Lemma traced_seed_length_pos_witness :
  check_existing_arrays (heap (main_init (fun _ _ => Z.ones 64)))
    (cache_of (main_init (fun _ _ => Z.ones 64))) (seed_state 0) = None /\
  (1 <= fst (fst (test_seed_for_cycle (fun _ _ => Z.ones 64)
                    (main_init (fun _ _ => Z.ones 64)) 0)))%nat.
Proof.
  assert (H : check_existing_arrays (heap (main_init (fun _ _ => Z.ones 64)))
                (cache_of (main_init (fun _ _ => Z.ones 64))) (seed_state 0) = None)
    by reflexivity.
  split; [exact H | exact (proj2 (proj2 (traced_seed_length_pos _ _ _ H)))].
Defined.

(** ** C5 *)

(** C5 (counterexample): an array fresh from [malloc] is not zeroed; with
    the block holding all ones, the scratch array [main] starts with has
    bit 0 set. *)
Lemma malloc_array_not_zeroed :
  ~ (forall (mc : ptr -> bitarray) (k : Z),
       test_bit (heap (main_init mc) (cycle_bit_array (main_init mc))) k = false).
Proof.
  intros H. specialize (H (fun _ _ => Z.ones 64) 0). vm_compute in H. discriminate H.
Qed.

(** C5 (amended): a miss stores in the old scratch array exactly the marks
    of a trace started from the all-zero array, whatever the array held
    (its contents are unspecified after [malloc]); when the trace is
    retained, the new scratch array is a fresh [malloc] block whose contents
    are left as [malloc] returned them. *)
Theorem scratch_cleared_before_trace (mc : ptr -> bitarray) (st : scanner) (seed : Z) :
  (cycle_bit_array st < next_ptr st)%nat ->
  check_existing_arrays (heap st) (cache_of st) (seed_state seed) = None ->
  let st' := snd (test_seed_for_cycle mc st seed) in
  (forall k, test_bit zero_array k = false) /\
  heap st' (cycle_bit_array st) = snd (run_trace zero_array (seed_state seed)) /\
  (cycle_bit_array st' = cycle_bit_array st \/
   (cycle_bit_array st' = next_ptr st /\
    heap st' (cycle_bit_array st') = mc (next_ptr st))).
Proof.
  intros Hlt Hmiss st'. subst st'.
  rewrite (test_seed_for_cycle_miss mc st seed Hmiss).
  split; [exact test_bit_zero_array|].
  destruct (run_trace zero_array (seed_state seed)) as [n fp]. cbn [snd].
  destruct (update_tested_cycles (cache_of st) (cycle_bit_array st) n)
    as [[[|] cc'] fr]; cbn [snd heap cycle_bit_array]; unfold heap_store.
  - destruct (Nat.eqb_spec (cycle_bit_array st) (next_ptr st)); [lia|].
    rewrite !Nat.eqb_refl. split; [reflexivity | right; split; reflexivity].
  - rewrite Nat.eqb_refl. split; [reflexivity | left; reflexivity].
Qed.
(** * Backend_Dev_Task: the panel layout engine

    A shallow embedding of the layout engine of [backend_dev_task]
    ([models.py], [rafters.py], [mounts.py], [joints.py], [config.py],
    [layout_service.py]) and the properties its specification states.

    Numbers.  Every coordinate of the program is a Python [float].  The
    engine is written once, over an interface [PyFloat] that lists the
    float operations the source uses, and is run at two instances:
    - [binary64]: IEEE 754 double precision (Rocq's primitive floats),
      which is what CPython computes with; the scenarios of the
      specification are evaluated at this instance, bit for bit;
    - [exact]: the rationals in canonical form.  This is an idealisation
      and not what the code computes: nothing is rounded, nothing
      overflows, there is no NaN and no negative zero, and [round] never
      raises.  It is the arithmetic the specification reasons in; a
      statement at [exact] says what the algorithm does when no operation
      rounds, and is labelled as such.
    Statements that need no law of arithmetic are proved for every
    instance.  At [binary64], statements that need the laws of the order
    are proved for doubles that are neither NaN nor the negative zero (for
    the joints, for finite doubles), and statements that need exact sums
    are proved for doubles that are a whole number of sixteenths, at most
    [2^50] of them ([2^46] in value): there every sum, difference and
    comparison of [BuildGrid] is exact and [round(v, 4)] returns [v].
    Outside these domains the lemmas named [binary64_...] record what the
    doubles do.  No divisor of the program can be zero (they are [2.0] and
    [max(tolerance, 1e-9)]), so [ZeroDivisionError] is not modelled.

    Control.  An exception is a value of [Exception]; a function that may
    raise returns an [outcome].  The two [while] loops of
    [RafterFactory.BuildGrid] take a bound on their number of iterations
    and yield [OutOfFuel] when it is reached.

    Names.  Functions and fields keep the names of the source.  Fields of
    different classes that share a name get a prefix ([panel_x], [mount_x],
    [joint_x]; [dim_width], [cfg_width]; [rafter_edge_clearance]) or, in
    [LayoutConfig], the suffix [_cfg]; the loop of a method [M] that needs
    its accumulators is [M_from]. *)

From Stdlib Require Import ZArith List Bool Lia Permutation Sorted.
From Stdlib Require Import Floats.
From Stdlib Require Import QArith Qcanon Qcabs Qround Qabs Lqa.
Import ListNotations.

Close Scope Qc_scope.
Close Scope Q_scope.
Set Warnings "-inexact-float".

(** ** Outcomes of a call *)

(** The built-in exceptions the engine can raise: [ValueError] (raised by
    [BuildGrid], and by [round] on a NaN) and [OverflowError] ([round] on an
    infinity). *)
Inductive Builtin : Type :=
| ValueError
| OverflowError.
(** What the three list calls of one tick return. *)
Record Fetched : Type := {
  fetchedRunners : result (list RunnerFull);
  fetchedPlaceholders : result (list Pod);
  fetchedNodes : result (list Node)
}.

Definition gatherClusterState (api : Fetched) : result ClusterState :=
  match fetchedRunners api with
  | Err e => Err ("failed to list runners from Daytona API: " +:+ e)
  | Ok runners =>
      let state := {| Runners := runners; ActiveRunners := []; DeletableRunners := [];
                      IdleRunners := []; RunnerByDomain := ∅; PendingPlaceholders := [];
                      ScheduledPlaceholders := []; Nodes := []; NodeByIP := ∅;
                      NascentNodes := [] |} in
      let state := fold_left categorizeRunner runners state in
      match fetchedPlaceholders api with
      | Err e => Err ("error listing placeholder pods: " +:+ e)
      | Ok allPlaceholders =>
          let state := fold_left categorizePlaceholder allPlaceholders state in
          match fetchedNodes api with
          | Err e => Err ("error listing K8s nodes: " +:+ e)
          | Ok nodes =>
              let byIP := fold_left indexNode nodes (NodeByIP state) in
              let nascent :=
                fold_left (nascentStep (RunnerByDomain state) (ScheduledPlaceholders state))
                          nodes (NascentNodes state) in
              Ok {| Runners := Runners state;
                    ActiveRunners := ActiveRunners state;
                    DeletableRunners := DeletableRunners state;
                    IdleRunners := IdleRunners state;
                    RunnerByDomain := RunnerByDomain state;
                    PendingPlaceholders := PendingPlaceholders state;
                    ScheduledPlaceholders := ScheduledPlaceholders state;
                    Nodes := nodes;
                    NodeByIP := byIP;
                    NascentNodes := nascent |}
          end
      end
  end.

(** ** calculateResourceMetrics *)

(** One iteration of the first loop: capacity reported by a schedulable
    runner, and the name of the node its domain resolves to. *)
Definition runnerCapacityStep (byIP : gmap string Node)
    (acc : spec_float * spec_float * gset string) (runner : RunnerFull)
  : spec_float * spec_float * gset string :=
  let '(cpu, mem, nodesWithRunners) := acc in
  if negb (GetUnschedulable runner) then
    let cpu := F32.add cpu (GetCpu runner) in
    let mem := F32.add mem (GetMemory runner) in
    let domain := GetDomain runner in
    if decide (domain = "") then (cpu, mem, nodesWithRunners)
    else
      match byIP !! domain with
      | Some node => (cpu, mem, {[ node_Name node ]} ∪ nodesWithRunners)
      | None => (cpu, mem, nodesWithRunners)
      end
  else acc.

(** One iteration of the second loop: fallback to the allocatable
    resources of a schedulable node that has no runner. *)
Definition nodeCapacityStep (nodesWithRunners : gset string)
    (acc : spec_float * spec_float) (node : Node) : spec_float * spec_float :=
  let '(cpu, mem) := acc in
  if node_Unschedulable node then acc
  else if bool_decide (node_Name node ∈ nodesWithRunners) then acc
  else
    match getNodeAllocatableResources node with
    | (_, _, Some _) => acc
    | (nodeCpu, nodeMem, None) => (F32.add cpu nodeCpu, F32.add mem nodeMem)
    end.

(** One iteration of the third loop: allocation of an active runner. *)
Definition allocatedStep (acc : spec_float * spec_float) (runner : RunnerFull)
  : spec_float * spec_float :=
  let '(cpu, mem) := acc in
  let cpu := match GetCurrentAllocatedCpuOk runner with
             | Some allocatedCPU => F32.add cpu allocatedCPU
             | None => cpu
             end in
  let mem := match GetCurrentAllocatedMemoryGiBOk runner with
             | Some allocatedMemory => F32.add mem allocatedMemory
             | None => mem
             end in
  (cpu, mem).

- _Problem requirements_: All lines from the opening of the material through the line that contains "of a trace started" are to be printed exactly, with no others.

- _Output_:
Lemma traced_seed_length_pos_witness :
  check_existing_arrays (heap (main_init (fun _ _ => Z.ones 64)))
    (cache_of (main_init (fun _ _ => Z.ones 64))) (seed_state 0) = None /\
  (1 <= fst (fst (test_seed_for_cycle (fun _ _ => Z.ones 64)
                    (main_init (fun _ _ => Z.ones 64)) 0)))%nat.
Proof.
  assert (H : check_existing_arrays (heap (main_init (fun _ _ => Z.ones 64)))
                (cache_of (main_init (fun _ _ => Z.ones 64))) (seed_state 0) = None)
    by reflexivity.
  split; [exact H | exact (proj2 (proj2 (traced_seed_length_pos _ _ _ H)))].
Defined.

(** ** C5 *)

(** C5 (counterexample): an array fresh from [malloc] is not zeroed; with
    the block holding all ones, the scratch array [main] starts with has
    bit 0 set. *)
Lemma malloc_array_not_zeroed :
  ~ (forall (mc : ptr -> bitarray) (k : Z),
       test_bit (heap (main_init mc) (cycle_bit_array (main_init mc))) k = false).
Proof.
  intros H. specialize (H (fun _ _ => Z.ones 64) 0). vm_compute in H. discriminate H.
Qed.

(** C5 (amended): a miss stores in the old scratch array exactly the marks
    of a trace started from the all-zero array, whatever the array held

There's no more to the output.